[RECORDS PROVIDED]

(* ===== verification/EditProps.v ===== *)
(** What a successful edit or transition of an item did, with other writers at work
    between its reads and its mutation. *)
From S2P Require Import Prelude Utf8 Uuid Ltree DateTime Float Json Db Events Mutate StoreTree Store Problem Site Input Patch Workflow WorkflowProps PatchProps Evolve.
Open Scope Z_scope.

Module EditProps.
Import Ltree Db Events Mutate StoreTree Store Problem Site Input Patch Workflow WorkflowProps PatchProps Evolve.

Section edit.
Context `{UuidParse} `{UrlParse}.

(** * One update in a mutation *)

(** The event row of a described change. *)
Definition event_of (ws actor item : uuid) (fc : FieldChange) (e : Event) : Prop :=
  e = mkEvent ws (e_seq e) (Some item) (Some actor) (if String.eqb (fc_Kind fc) "" then EventFieldChanged else fc_Kind fc)
        (Some (fc_Field fc)) (fc_Old fc) (fc_New fc).

Record updated (ws actor id : uuid) (v : Z) (up : ItemUpdate) (evs : list FieldChange) (db db' : Db) (i : Item) (seq : Z) : Prop := {
  ud_row : items db !! id = Some i;
  ud_live : i_workspace i = ws /\ i_deleted i = false /\ i_version i = v;
  ud_items : items db' = <[id := update_row (update_params up seq) (v + 1) i]> (items db);
  ud_config : config_of db' = config_of db;
  ud_events : exists rows, events db' = events db ++ rows /\ Forall2 (event_of ws actor id) evs rows
}.

Lemma field_events_rows ws m id evs es : id <> uuid_nil -> m_has_actor m = true ->
  mapM' (fun fc => fieldEvent id fc m) evs = Ok es -> forall n,
  Forall2 (event_of ws (m_actor m) id) evs (map (event_row ws) (assign_seqs n es)).
Proof.
  intros Hid Ha He%mapM'_Forall2. induction He as [|fc e evs es Hx He IH]; intros n; simpl; [done|].
  constructor; [|apply IH]. unfold event_of, event_row. simpl.
  unfold fieldEvent in Hx. destruct (String.eqb (fc_Field fc) ""); [done|]. injection Hx as <-. simpl.
  by rewrite bool_decide_false, Ha by done.
Qed.

Lemma Mutate_update ws actor id v up evs db res db' :
  tree_ok (tree db) -> up_ID up = id -> id <> uuid_nil ->
  Mutate ws (callback [VUpdate up evs]) (run_option <$> [OActor actor; OExpected id v]) db = (Ok res, db') ->
  exists i seq, updated ws actor id v up evs db db' i seq.
Proof.
  intros Hok Hup Hid Hm. apply Mutate_inv in Hm as [(e & ? & _)|(res' & [= <-] & Hf & Hc)]; [done|].
  set (m0 := fold_left (fun m o => o m) (run_option <$> [OActor actor; OExpected id v]) (new_mutation ws)).
  assert (Hb : built ws [VUpdate up evs] [OActor actor; OExpected id v] = Update up evs m0) by done.
  rewrite Hb in *. unfold Update in Hc, Hf. destruct evs as [|fc evs']; [done|]. set (evs := fc :: evs') in *.
  destruct (mapM' _ evs) as [es|e] eqn:Ees; [|done]. rewrite Hup in Ees.
  apply flush_inv in Hf as (v0 & dbA & nevs & s & Hfl).
  destruct (flushed_events _ _ _ _ _ _ _ _ Hok Hfl) as (Hev & _ & _).
  destruct Hfl as [_ HA Hex Hnum Hs Hfin _]. simpl in *.
  destruct (Hex id v) as (i & Hi & Hw & Hd & Hv); [by rewrite lookup_insert_eq|].
  destruct (apply_change _ _ _ _) as [s1|] eqn:E; [|done]. injection Hs as ->.
  apply apply_change_inv in E as (s2 & Hk & Ht & _). simpl in Ht. unfold apply_kind in Hk. simpl in Hk.
  destruct (applyUpdate _ _ _) as [[path db2]|] eqn:Eu; [|done]. injection Hk as <-. simpl in Ht.
  apply applyUpdate_inv in Eu as (i2 & Hi2 & _ & -> & _). rewrite Hup in *. subst dbA. simpl in Hi2.
  rewrite Hi in Hi2. injection Hi2 as <-.
  pose proof (finish_items _ _ _ _ Hfin) as Hit.
  apply finish_inv in Hfin as (db1 & db3 & _ & _ & -> & _).
  exists i, (coalesce (item_seq nevs !! id) 0). split; [done|done| |by rewrite Ht|].
  - rewrite Hit, Ht. simpl. by rewrite Hv.
  - eexists. split; [exact Hev|]. rewrite Hnum. unfold all_events. simpl. rewrite app_nil_r.
    apply (field_events_rows ws m0 id evs es); done.
Qed.

(** * Reading an item *)

Lemma has_key_spec ws key i : has_key ws key i = true <-> i_workspace i = ws /\ i_key i = key.
Proof. unfold has_key. by rewrite andb_true_iff, bool_decide_eq_true, String.eqb_eq. Qed.

Lemma readItem_inv ws key s i d v :
  tree_ok (tree (s_db s)) -> readItem ws key s = Ok (i, d, v) ->
  items (s_db s) !! i_id i = Some i /\ i_workspace i = ws /\ i_key i = key /\ item_doc s i = Some d /\ v = i_version i.
Proof.
  intros Hok Hr. unfold readItem, query_row in Hr. destruct (omap _ _) as [|x l] eqn:E; [done|]. injection Hr as ->.
  assert (Hin : (i, d, v) ∈ (i, d, v) :: l) by left. rewrite <- E in Hin.
  apply list_elem_of_omap in Hin as (j & Hj & Hx). destruct (has_key ws key j) eqn:Hk; [|done].
  destruct (item_doc s j) as [d'|] eqn:Hd; [|done]. injection Hx as -> -> <-.
  apply has_key_spec in Hk as [? ?]. apply row_in in Hj as [k Hk].
  pose proof (tree_ok_keyed _ Hok _ _ Hk) as <-. done.
Qed.

Lemma keys_unique_row db a b i j :
  keys_unique (idents db) -> items db !! a = Some i -> items db !! b = Some j ->
  i_workspace i = i_workspace j -> i_key i = i_key j -> i = j.
Proof.
  intros Hu Ha Hb Hw Hk. assert (a = b) as ->; [|congruence].
  apply (Hu a b (ident i) (ident j)); [unfold idents; by rewrite lookup_fmap, ?Ha, ?Hb..|done|done].
Qed.

(** The custom fields of a row, as an object. *)
Definition custom (i : Item) : list (string * json) := match as_object (i_fields i) with Some o => o | None => [] end.

Lemma old_fields_doc s i d : item_doc s i = Some d -> old_fields d = custom i.
Proof. unfold item_doc. intros Hd. repeat case_match; try done. by injection Hd as <-. Qed.

(** * The mutation of an edit *)

Record committed (r : api_request) (id : uuid) (v : Z) (up : ItemUpdate) (evs : list FieldChange) (s s' : Site)
    (i : Item) (seq : Z) (st : Z) (et : option Z) (loc : option string) (doc : json) : Prop := {
  cm_updated : updated (WorkspaceID (rq_who r)) (ID (rq_who r)) id v up evs (s_db s) (s_db s') i seq;
  cm_site : s' = set_db (s_db s') s;
  cm_ok : db_ok (s_db s');
  cm_reply : i_key i = rq_param r ->
    st = 200 /\ et = Some (v + 1) /\ loc = None /\
    exists d, doc = JObj d /\ item_doc s' (update_row (update_params up seq) (v + 1) i) = Some d
}.

Lemma commit_inv r id v up evs sub s st et loc doc s' :
  db_ok (s_db s) -> id <> uuid_nil -> up_ID up = id ->
  commit r (mkPlan id v (VUpdate up evs) sub) s = (RDoc st et loc doc, s') ->
  exists i seq, committed r id v up evs s s' i seq st et loc doc.
Proof.
  intros Hok Hid Hup. unfold commit, mutate_site. simpl pl_verb. simpl pl_item. simpl pl_version.
  destruct (Mutate _ _ _ _) as [res d] eqn:Em. destruct res as [res|]; [|intros Hc; by simplify_eq].
  assert (Hvs : forallb api_verb [VUpdate up evs] = true) by (simpl; by rewrite Hup, bool_decide_false).
  destruct (Mutate_step _ _ _ _ _ _ Hok Hvs Em) as [[Hok' _ _] _].
  destruct (Mutate_update _ _ _ _ _ _ _ _ _ (ok_tree _ Hok) Hup Hid Em) as (i & seq & Hu).
  unfold item_reply. destruct (readItem _ _ _) as [[[i' dd] v']|] eqn:Er; intros Hc; simplify_eq.
  apply readItem_inv in Er as (Hi' & Hw' & Hk' & Hd & ->); [|apply Hok'].
  exists i, seq. split; [done|done|done|]. intros Hk.
  assert (Hl : items d !! up_ID up = Some (update_row (update_params up seq) (v + 1) i)).
  { rewrite (ud_items _ _ _ _ _ _ _ _ _ _ Hu). by rewrite lookup_insert_eq. }
  destruct (ud_live _ _ _ _ _ _ _ _ _ _ Hu) as (Hw & _ & _).
  simpl in Hi'. pose proof (keys_unique_row _ _ _ _ _ (ok_keys _ Hok') Hi' Hl) as He.
  rewrite He in * by (simpl; congruence). split_and!; try done. by exists dd.
Qed.

(** * PATCH *)

(** The change described for one key of the body, against the document that was
    read. *)
Definition change_of (raw doc : list (string * json)) (field : string) : list FieldChange :=
  if String.eqb field "fields" then field_events (old_fields doc) (members_of (field_of raw "fields"))
  else
    let old := field_of doc field in
    let old := if String.eqb field "assignee" then match old with JObj o => field_of o "id" | _ => old end else old in
    [mkFieldChange "" field (non_null old) (non_null (field_of raw field))].
Definition edit_changes (raw doc : list (string * json)) : list FieldChange :=
  concat (map (change_of raw doc) (sorted_keys raw)).

Lemma closed_changes id inp raw doc p :
  decoded raw inp -> closed id inp raw doc (sorted_keys raw) p -> pt_events p = edit_changes raw doc.
Proof.
  intros Hd Hc. rewrite (cl_events _ _ _ _ _ _ Hc). unfold edit_changes. f_equal. apply map_ext_in.
  intros k Hk%list_elem_of_In. unfold changes_of, change_of. destruct (String.eqb_spec k "fields") as [->|]; [|done].
  f_equal. unfold new_fields, members_of, field_of. apply sorted_keys_get in Hk as [w Hw]. rewrite Hw.
  rewrite (de_fields _ _ Hd w Hw). by destruct (into_map None w) as [[?|]|].
Qed.

Record update_planned (r : api_request) (s : Site) (p : plan) (raw : list (string * json)) (inp : itemInput) (i : Item)
    (d : list (string * json)) (q : patch) : Prop := {
  up_body : rq_body r = Ok (JObj raw);
  up_keys : forall k, k ∈ sorted_keys raw -> k ∈ editable;
  up_decoded : decoded raw inp;
  up_read : items (s_db s) !! i_id i = Some i /\ i_workspace i = WorkspaceID (rq_who r) /\ i_key i = rq_param r /\ item_doc s i = Some d;
  up_valid : validateInput (WorkspaceID (rq_who r)) (i_project i) inp (mem_str "title" (sorted_keys raw)) s = Ok tt;
  up_closed : closed (i_id i) inp raw d (sorted_keys raw) q;
  up_plan : exists v, expectedVersion r = Ok v /\ p = mkPlan (i_id i) v (VUpdate (pt_up q) (pt_events q)) (JObj raw)
}.

Lemma update_plan_inv r s p :
  tree_ok (tree (s_db s)) -> update_plan r s = Ok p -> exists raw inp i d q, update_planned r s p raw inp i d q.
Proof.
  intros Hok. unfold update_plan. destruct (rejectFields r); [|done].
  destruct (expectedVersion r) as [v|] eqn:Ev; [|done].
  destruct (decode_raw r) as [raw|] eqn:Er; [|done].
  destruct (sorted_keys raw) as [|k0 ks] eqn:Ek; [done|]. rewrite <- Ek in *.
  destruct (List.find _ _) as [f|] eqn:Ef; [done|].
  assert (Hkeys : forall k, k ∈ sorted_keys raw -> k ∈ editable).
  { intros k Hk%list_elem_of_In. pose proof (find_none _ _ Ef k Hk) as Hn. simpl in Hn.
    apply negb_false_iff in Hn. by apply mem_str_spec. }
  destruct (unmarshal_raw raw) as [inp|] eqn:Eu; [|done].
  destruct (readItem _ _ s) as [[[i d] v0]|] eqn:Ei; [|done]. cbn [read_problem].
  destruct (validateInput _ _ _ _ _) as [[]|] eqn:Eva; [|done]. cbn [request_check].
  destruct (patch_loop _ _ _ _ _) as [q|] eqn:Ep; [|done].
  destruct (pt_events q) as [|e0 es] eqn:Ee; [done|]. intros [= <-]. rewrite <- Ee.
  apply readItem_inv in Ei as (H1 & H2 & H3 & H4 & _); [|done].
  exists raw, inp, i, d, q. split; try done.
  - unfold decode_raw in Er. destruct (rq_body r) as [[| | | | | |m]|]; try done; injection Er as <-; done.
  - by apply unmarshal_decoded.
  - by eapply patch_loop_closed.
  - by exists v.
Qed.

(** No row has the nil identifier; [uuid.NewV7] never returns it. *)
Definition no_nil (db : Db) : Prop := items db !! uuid_nil = None.

Lemma real_id db i : no_nil db -> items db !! i_id i = Some i -> i_id i <> uuid_nil.
Proof. unfold no_nil. intros Hn Hi He. rewrite He in Hi. congruence. Qed.

(** The row an edit read and the row it was applied to. *)
Lemma committed_row s s' i0 i :
  site_step s s' -> items (s_db s) !! i_id i0 = Some i0 -> items (s_db s') !! i_id i0 = Some i ->
  i_id i = i_id i0 /\ i_project i = i_project i0 /\ i_workspace i = i_workspace i0 /\ i_key i = i_key i0 /\
  (i_version i = i_version i0 -> rank_only i0 i).
Proof.
  intros Hst Ha Hb. destruct (evolves_row _ _ _ _ _ Hst Ha Hb) as (_ & Hid & Hr). unfold ident in Hid. injection Hid as ? ? ? ?.
  split_and!; try done. apply (tree_ok_keyed _ (ok_tree _ (st_ok _ _ (ss_db _ _ Hst)))) in Hb. done.
Qed.

(** C8. An edit changes what its body says and nothing else, whatever other
    writers did between its reads and its mutation: a successful PATCH found the item
    live in the workspace at the version named by If-Match, replaced exactly the
    fields of the body (custom fields key by key), left every other column and every
    other row alone, logged one event per changed field with its old and new value,
    and answers with the new row and the next version. If the version it read was
    already the one of If-Match, the custom fields it merged into are those the row
    still had. *)
Theorem updateItem_exact r s s' st et loc doc s'' :
  db_ok (s_db s) -> no_nil (s_db s) -> evolves s s' -> updateItem_at r s s' = (RDoc st et loc doc, s'') ->
  exists raw i0 d0 i seq d,
    rq_body r = Ok (JObj raw) /\ (forall k, k ∈ sorted_keys raw -> k ∈ editable) /\
    readItem (WorkspaceID (rq_who r)) (rq_param r) s = Ok (i0, d0, i_version i0) /\
    items (s_db s') !! i_id i0 = Some i /\ i_deleted i = false /\ expectedVersion r = Ok (i_version i) /\
    items (s_db s'') = <[i_id i0 := edited raw (custom i0) None (i_version i + 1) seq i]> (items (s_db s')) /\
    (forall w k, obj_get "fields" raw = Some w ->
       obj_get k (custom (edited raw (custom i0) None (i_version i + 1) seq i)) =
       match obj_get k (members_of w) with Some x => Some x | None => obj_get k (custom i0) end) /\
    (exists rows, events (s_db s'') = events (s_db s') ++ rows /\
       Forall2 (event_of (WorkspaceID (rq_who r)) (ID (rq_who r)) (i_id i0)) (edit_changes raw d0) rows) /\
    item_doc s'' (edited raw (custom i0) None (i_version i + 1) seq i) = Some d /\
    st = 200 /\ et = Some (i_version i + 1) /\ loc = None /\ doc = JObj d /\
    (i_version i = i_version i0 -> custom i = custom i0).
Proof.
  intros Hok Hnil Hev Hu. unfold updateItem_at in Hu.
  destruct (update_plan r s) as [p|] eqn:Ep; [|done]. pose proof Ep as Ep'.
  apply update_plan_inv in Ep as (raw & inp & i0 & d0 & q & [Hb Hk Hd (Hi0 & Hw0 & Hk0 & Hd0) Hva Hc (v & Hv & ->)]); [|apply Hok].
  pose proof (evolves_step _ _ Hok Hev) as Hst.
  apply commit_inv in Hu as (i & seq & [Hup Hs'' Hok'' Hrep]);
    [|apply (ss_db _ _ Hst)|by eapply real_id|rewrite (cl_up _ _ _ _ _ _ Hc); done].
  destruct Hup as [Hi (Hw & Hdel & Hvi) Hitems _ Hevs].
  destruct (committed_row _ _ _ _ Hst Hi0 Hi) as (Hid & Hpr & _ & Hkey & Hsame).
  destruct (Hrep ltac:(congruence)) as (-> & -> & -> & d & -> & Hdoc).
  pose proof (update_row_edited (i_id i0) None inp raw d0 q seq (v + 1) i Hd Hc) as He. simpl in He.
  rewrite He, (old_fields_doc _ _ _ Hd0) in Hdoc, Hitems. rewrite (closed_changes _ _ _ _ _ Hd Hc) in Hevs. subst v.
  exists raw, i0, d0, i, seq, d. split_and!; try done.
  - unfold update_plan in Ep'. clear - Ep' Hi0 Hw0 Hk0 Hd0 Hok.
    destruct (readItem _ _ s) as [[[j dj] vj]|] eqn:Er; [|repeat case_match; done].
    apply readItem_inv in Er as (Hj & Hwj & Hkj & Hdj & ->); [|apply Hok].
    pose proof (keys_unique_row _ _ _ _ _ (ok_keys _ Hok) Hj Hi0) as He. rewrite He in * by congruence. congruence.
  - intros w k Hw'. unfold custom at 1, edited, given. simpl. rewrite Hw'. simpl. apply obj_get_merge.
  - intros Hvv. destruct (Hsame Hvv) as (rk & w & _ & ->). done.
Qed.

End edit.

End EditProps.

[/RECORDS PROVIDED]

Could you return exactly the lines above from the line with "From S2P Require" to the line with "ud_live : i_workspace", both included, and nothing else?

From S2P Require Import Prelude Utf8 Uuid Ltree DateTime Float Json Db Events Mutate StoreTree Store Problem Site Input Patch Workflow WorkflowProps PatchProps Evolve.
Open Scope Z_scope.

Module EditProps.
Import Ltree Db Events Mutate StoreTree Store Problem Site Input Patch Workflow WorkflowProps PatchProps Evolve.

Section edit.
Context `{UuidParse} `{UrlParse}.

(** * One update in a mutation *)

(** The event row of a described change. *)
Definition event_of (ws actor item : uuid) (fc : FieldChange) (e : Event) : Prop :=
  e = mkEvent ws (e_seq e) (Some item) (Some actor) (if String.eqb (fc_Kind fc) "" then EventFieldChanged else fc_Kind fc)
        (Some (fc_Field fc)) (fc_Old fc) (fc_New fc).

Record updated (ws actor id : uuid) (v : Z) (up : ItemUpdate) (evs : list FieldChange) (db db' : Db) (i : Item) (seq : Z) : Prop := {
  ud_row : items db !! id = Some i;
  ud_live : i_workspace i = ws /\ i_deleted i = false /\ i_version i = v;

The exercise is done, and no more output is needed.